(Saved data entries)
------------
(* ===== verification/ConsoleServer.v ===== *)
(** * ConsoleServer: the sockets of the console (src/net/console_session.cpp, src/net/console_server.cpp)

    What a console session writes, as a transition system: lines are posted to
    the strand from any handler, the strand runs one post at a time, and the socket
    completes one operation after the other.  Then the server with its sessions.
    What is read, and what the commands answer, is in [Console]. *)

From S2P Require Import Prelude Text.

(** ** The writing side of a session *)

Inductive Post := PLine (msg : string) | PClose.

(** [in_flight]: an [async_write] of the front of the queue is outstanding.
    [written], [handed] and [on_closes] are the trace: what the socket took, the
    lines given to [send_line], and the calls of [on_close]. *)
Record Session := mkSession {
  alive_ : bool;
  send_queue_ : list string;
  write_in_progress_ : bool;
  in_flight : bool;
  reading : bool;
  posts : list Post;
  written : list string;
  handed : list string;
  failed : bool;
  on_closes : Z
}.

Definition session_make : Session := mkSession true [] false false true [] [] [] false 0.

Definition framed (line : string) : string := line +:+ String "010" "".

(** [send_line] *)
Definition send_line (line : string) (s : Session) : Session :=
  mkSession (alive_ s) (send_queue_ s) (write_in_progress_ s) (in_flight s) (reading s) (posts s ++ [PLine (framed line)])
    (written s) (handed s ++ [line]) (failed s) (on_closes s).

(** [close] *)
Definition close (s : Session) : Session :=
  mkSession (alive_ s) (send_queue_ s) (write_in_progress_ s) (in_flight s) (reading s) (posts s ++ [PClose])
    (written s) (handed s) (failed s) (on_closes s).

Definition do_write (s : Session) : Session :=
  let more := match send_queue_ s with [] => false | _ => true end in
  mkSession (alive_ s) (send_queue_ s) more more (reading s) (posts s) (written s) (handed s) (failed s) (on_closes s).

Definition set_posts (l : list Post) (s : Session) : Session :=
  mkSession (alive_ s) (send_queue_ s) (write_in_progress_ s) (in_flight s) (reading s) l (written s) (handed s) (failed s) (on_closes s).

Definition push (msg : string) (s : Session) : Session :=
  mkSession (alive_ s) (send_queue_ s ++ [msg]) (write_in_progress_ s) (in_flight s) (reading s) (posts s) (written s) (handed s)
    (failed s) (on_closes s).

Definition run_post (p : Post) (s : Session) : Session :=
  match p with
  | PLine msg =>
      let idle := match send_queue_ s with [] => negb (write_in_progress_ s) | _ => false end in
      if idle then do_write (push msg s) else push msg s
  | PClose =>
      mkSession false (send_queue_ s) (write_in_progress_ s) (in_flight s) (reading s) (posts s) (written s) (handed s)
        (failed s) (on_closes s)
  end.

Definition handle_close (s : Session) : Session :=
  if alive_ s
  then mkSession false (send_queue_ s) (write_in_progress_ s) (in_flight s) (reading s) (posts s) (written s) (handed s)
         (failed s) (on_closes s + 1)
  else s.

(** The end of a write. *)
Definition write_done (ok : bool) (s : Session) : Session :=
  if ok
  then do_write (mkSession (alive_ s) (tail (send_queue_ s)) (write_in_progress_ s) false (reading s) (posts s)
                   (written s ++ take 1 (send_queue_ s)) (handed s) (failed s) (on_closes s))
  else handle_close (mkSession (alive_ s) (send_queue_ s) (write_in_progress_ s) false (reading s) (posts s) (written s) (handed s)
                       true (on_closes s)).
(** [WhiteSpace] and [LineTerminator] below 256: tab, line feed, vertical tab,
    form feed, carriage return, space and the no-break space. *)
Definition isWhiteSpace (c : ascii) : bool :=
  let n := N_of_ascii c in
  ((9 <=? n) && (n <=? 13) || (n =? 32) || (n =? 160))%N.

(** [String.prototype.trim]. *)
Definition trim (s : string) : string :=
  dropEnd isWhiteSpace (dropStart isWhiteSpace s).

End Text.

(** ** From the page to the handler: the URL of a search *)

Module URI.

Definition isAlphaNum (n : N) : bool :=
  ((48 <=? n) && (n <=? 57) || (65 <=? n) && (n <=? 90) ||
   (97 <=? n) && (n <=? 122))%N.

(** [uriUnescaped]: letters, digits and the marks [-], [_], [.], [!], [~],
    [*], the single quote and the two parentheses. *)
Definition isUnescaped (c : ascii) : bool :=
  let n := N_of_ascii c in
  isAlphaNum n || existsb (N.eqb n) [45; 95; 46; 33; 126; 42; 39; 40; 41]%N.

Definition hexUpper (n : N) : ascii :=
  ascii_of_N (if (n <? 10)%N then 48 + n else 55 + n).

(** The escape [%XY] of one byte. *)
Definition escape (b : N) : string :=
  String "%" (String (hexUpper (b / 16)) (String (hexUpper (b mod 16)) EmptyString)).

(** The UTF-8 bytes of a code point below 256. *)
Definition utf8 (n : N) : list N :=
  if (n <? 128)%N then [n] else [192 + n / 64; 128 + n mod 64]%N.

(** The escapes of the UTF-8 bytes of one unit. *)
Definition escapeUnit (c : ascii) : string :=
  foldr (λ b rest, escape b +:+ rest) EmptyString (utf8 (N_of_ascii c)).

Definition encodeUnit (c : ascii) : string :=
  if isUnescaped c then String c EmptyString else escapeUnit c.

(** [encodeURIComponent]; below 256 there are no surrogates, so it never
    throws. *)
Fixpoint encodeURIComponent (s : string) : string :=
  match s with
  | EmptyString => EmptyString
  | String c s' => encodeUnit c +:+ encodeURIComponent s'
  end.

(** *** The URL parser, as far as the query goes *)

Definition isC0OrSpace (c : ascii) : bool := (N_of_ascii c <=? 32)%N.

Definition isTabOrNewline (c : ascii) : bool :=
  let n := N_of_ascii c in ((n =? 9) || (n =? 10) || (n =? 13))%N.

(** What the parser does to its input first: leading and trailing C0 controls
    and spaces go, then every tab and newline. *)
Definition preprocess (input : string) : string :=
  Text.remove isTabOrNewline
    (Text.dropEnd isC0OrSpace (Text.dropStart isC0OrSpace input)).

Fixpoint untilHash (s : string) : string :=
  match s with
  | EmptyString => EmptyString
  | String c s' => if Ascii.eqb c "#" then EmptyString else String c (untilHash s')
  end.

(** The units the query state reads: what follows the first [?], up to the
    first [#]; nothing when a [#] comes first or there is no [?]. *)
Fixpoint rawQuery (s : string) : string :=
  match s with
  | EmptyString => EmptyString
  | String c s' =>
      if Ascii.eqb c "?" then untilHash s'
      else if Ascii.eqb c "#" then EmptyString
      else rawQuery s'
  end.

(** The special-query percent-encode set: C0 controls, space, the units above
    [~], the double quote, [#], [<], [>] and the single quote. *)
Definition inQuerySet (c : ascii) : bool :=
  let n := N_of_ascii c in
  ((n <=? 32) || (126 <? n)
   || existsb (N.eqb n) [34; 35; 60; 62; 39])%N.

Definition queryUnit (c : ascii) : string :=
  if inQuerySet c then escapeUnit c else String c EmptyString.

(** The query state of the parser: units of the set are escaped, the others
    (a [%] too) are kept. *)
Fixpoint queryState (s : string) : string :=
  match s with
  | EmptyString => EmptyString
  | String c s' => queryUnit c +:+ queryState s'
  end.

(** The query of [new URL(input)] for an [http] URL or a path relative to
    one, without its [?]. *)
Definition query (input : string) : string :=
  queryState (rawQuery (preprocess input)).

(** *** The [application/x-www-form-urlencoded] parser of [searchParams] *)

(** [s] cut at every [sep]. *)
Fixpoint splitOn (sep : ascii) (s : string) : list string :=
  match s with
  | EmptyString => [EmptyString]
  | String c s' =>
      if Ascii.eqb c sep then EmptyString :: splitOn sep s'
      else match splitOn sep s' with
           | [] => [String c EmptyString]
           | piece :: pieces => String c piece :: pieces
           end
  end.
------------
What you have to do
All of the entries should be output exactly as they appear above.

Result
(* ===== verification/ConsoleServer.v ===== *)
(** * ConsoleServer: the sockets of the console (src/net/console_session.cpp, src/net/console_server.cpp)

    What a console session writes, as a transition system: lines are posted to
    the strand from any handler, the strand runs one post at a time, and the socket
    completes one operation after the other.  Then the server with its sessions.
    What is read, and what the commands answer, is in [Console]. *)

From S2P Require Import Prelude Text.

(** ** The writing side of a session *)

Inductive Post := PLine (msg : string) | PClose.

(** [in_flight]: an [async_write] of the front of the queue is outstanding.
    [written], [handed] and [on_closes] are the trace: what the socket took, the
    lines given to [send_line], and the calls of [on_close]. *)
Record Session := mkSession {
  alive_ : bool;
  send_queue_ : list string;
  write_in_progress_ : bool;
  in_flight : bool;
  reading : bool;
  posts : list Post;
  written : list string;
  handed : list string;
  failed : bool;
  on_closes : Z
}.

Definition session_make : Session := mkSession true [] false false true [] [] [] false 0.

Definition framed (line : string) : string := line +:+ String "010" "".

(** [send_line] *)
Definition send_line (line : string) (s : Session) : Session :=
  mkSession (alive_ s) (send_queue_ s) (write_in_progress_ s) (in_flight s) (reading s) (posts s ++ [PLine (framed line)])
    (written s) (handed s ++ [line]) (failed s) (on_closes s).

(** [close] *)
Definition close (s : Session) : Session :=
  mkSession (alive_ s) (send_queue_ s) (write_in_progress_ s) (in_flight s) (reading s) (posts s ++ [PClose])
    (written s) (handed s) (failed s) (on_closes s).

Definition do_write (s : Session) : Session :=
  let more := match send_queue_ s with [] => false | _ => true end in
  mkSession (alive_ s) (send_queue_ s) more more (reading s) (posts s) (written s) (handed s) (failed s) (on_closes s).

Definition set_posts (l : list Post) (s : Session) : Session :=
  mkSession (alive_ s) (send_queue_ s) (write_in_progress_ s) (in_flight s) (reading s) l (written s) (handed s) (failed s) (on_closes s).

Definition push (msg : string) (s : Session) : Session :=
  mkSession (alive_ s) (send_queue_ s ++ [msg]) (write_in_progress_ s) (in_flight s) (reading s) (posts s) (written s) (handed s)
    (failed s) (on_closes s).

Definition run_post (p : Post) (s : Session) : Session :=
  match p with
  | PLine msg =>
      let idle := match send_queue_ s with [] => negb (write_in_progress_ s) | _ => false end in
      if idle then do_write (push msg s) else push msg s
  | PClose =>
      mkSession false (send_queue_ s) (write_in_progress_ s) (in_flight s) (reading s) (posts s) (written s) (handed s)
        (failed s) (on_closes s)
  end.

Definition handle_close (s : Session) : Session :=
  if alive_ s
  then mkSession false (send_queue_ s) (write_in_progress_ s) (in_flight s) (reading s) (posts s) (written s) (handed s)
         (failed s) (on_closes s + 1)
  else s.

(** The end of a write. *)
Definition write_done (ok : bool) (s : Session) : Session :=
  if ok
  then do_write (mkSession (alive_ s) (tail (send_queue_ s)) (write_in_progress_ s) false (reading s) (posts s)
                   (written s ++ take 1 (send_queue_ s)) (handed s) (failed s) (on_closes s))
  else handle_close (mkSession (alive_ s) (send_queue_ s) (write_in_progress_ s) false (reading s) (posts s) (written s) (handed s)
                       true (on_closes s)).
(** [WhiteSpace] and [LineTerminator] below 256: tab, line feed, vertical tab,
    form feed, carriage return, space and the no-break space. *)
Definition isWhiteSpace (c : ascii) : bool :=
  let n := N_of_ascii c in
  ((9 <=? n) && (n <=? 13) || (n =? 32) || (n =? 160))%N.

(** [String.prototype.trim]. *)
Definition trim (s : string) : string :=
  dropEnd isWhiteSpace (dropStart isWhiteSpace s).

End Text.

(** ** From the page to the handler: the URL of a search *)

Module URI.

Definition isAlphaNum (n : N) : bool :=
  ((48 <=? n) && (n <=? 57) || (65 <=? n) && (n <=? 90) ||
   (97 <=? n) && (n <=? 122))%N.

(** [uriUnescaped]: letters, digits and the marks [-], [_], [.], [!], [~],
    [*], the single quote and the two parentheses. *)
Definition isUnescaped (c : ascii) : bool :=
  let n := N_of_ascii c in
  isAlphaNum n || existsb (N.eqb n) [45; 95; 46; 33; 126; 42; 39; 40; 41]%N.

Definition hexUpper (n : N) : ascii :=
  ascii_of_N (if (n <? 10)%N then 48 + n else 55 + n).

(** The escape [%XY] of one byte. *)
Definition escape (b : N) : string :=
  String "%" (String (hexUpper (b / 16)) (String (hexUpper (b mod 16)) EmptyString)).

(** The UTF-8 bytes of a code point below 256. *)
Definition utf8 (n : N) : list N :=
  if (n <? 128)%N then [n] else [192 + n / 64; 128 + n mod 64]%N.

(** The escapes of the UTF-8 bytes of one unit. *)
Definition escapeUnit (c : ascii) : string :=
  foldr (λ b rest, escape b +:+ rest) EmptyString (utf8 (N_of_ascii c)).

Definition encodeUnit (c : ascii) : string :=
  if isUnescaped c then String c EmptyString else escapeUnit c.

(** [encodeURIComponent]; below 256 there are no surrogates, so it never
    throws. *)
Fixpoint encodeURIComponent (s : string) : string :=
  match s with
  | EmptyString => EmptyString
  | String c s' => encodeUnit c +:+ encodeURIComponent s'
  end.

(** *** The URL parser, as far as the query goes *)

Definition isC0OrSpace (c : ascii) : bool := (N_of_ascii c <=? 32)%N.

Definition isTabOrNewline (c : ascii) : bool :=
  let n := N_of_ascii c in ((n =? 9) || (n =? 10) || (n =? 13))%N.

(** What the parser does to its input first: leading and trailing C0 controls
    and spaces go, then every tab and newline. *)
Definition preprocess (input : string) : string :=
  Text.remove isTabOrNewline
    (Text.dropEnd isC0OrSpace (Text.dropStart isC0OrSpace input)).

Fixpoint untilHash (s : string) : string :=
  match s with
  | EmptyString => EmptyString
  | String c s' => if Ascii.eqb c "#" then EmptyString else String c (untilHash s')
  end.

(** The units the query state reads: what follows the first [?], up to the
    first [#]; nothing when a [#] comes first or there is no [?]. *)
Fixpoint rawQuery (s : string) : string :=
  match s with
  | EmptyString => EmptyString
  | String c s' =>
      if Ascii.eqb c "?" then untilHash s'
      else if Ascii.eqb c "#" then EmptyString
      else rawQuery s'
  end.

(** The special-query percent-encode set: C0 controls, space, the units above
    [~], the double quote, [#], [<], [>] and the single quote. *)
Definition inQuerySet (c : ascii) : bool :=
  let n := N_of_ascii c in
  ((n <=? 32) || (126 <? n)
   || existsb (N.eqb n) [34; 35; 60; 62; 39])%N.

Definition queryUnit (c : ascii) : string :=
  if inQuerySet c then escapeUnit c else String c EmptyString.

(** The query state of the parser: units of the set are escaped, the others
    (a [%] too) are kept. *)
Fixpoint queryState (s : string) : string :=
  match s with
  | EmptyString => EmptyString
  | String c s' => queryUnit c +:+ queryState s'
  end.

(** The query of [new URL(input)] for an [http] URL or a path relative to
    one, without its [?]. *)
Definition query (input : string) : string :=
  queryState (rawQuery (preprocess input)).

(** *** The [application/x-www-form-urlencoded] parser of [searchParams] *)

(** [s] cut at every [sep]. *)
Fixpoint splitOn (sep : ascii) (s : string) : list string :=
  match s with
  | EmptyString => [EmptyString]
  | String c s' =>
      if Ascii.eqb c sep then EmptyString :: splitOn sep s'
      else match splitOn sep s' with
           | [] => [String c EmptyString]
           | piece :: pieces => String c piece :: pieces
           end
  end.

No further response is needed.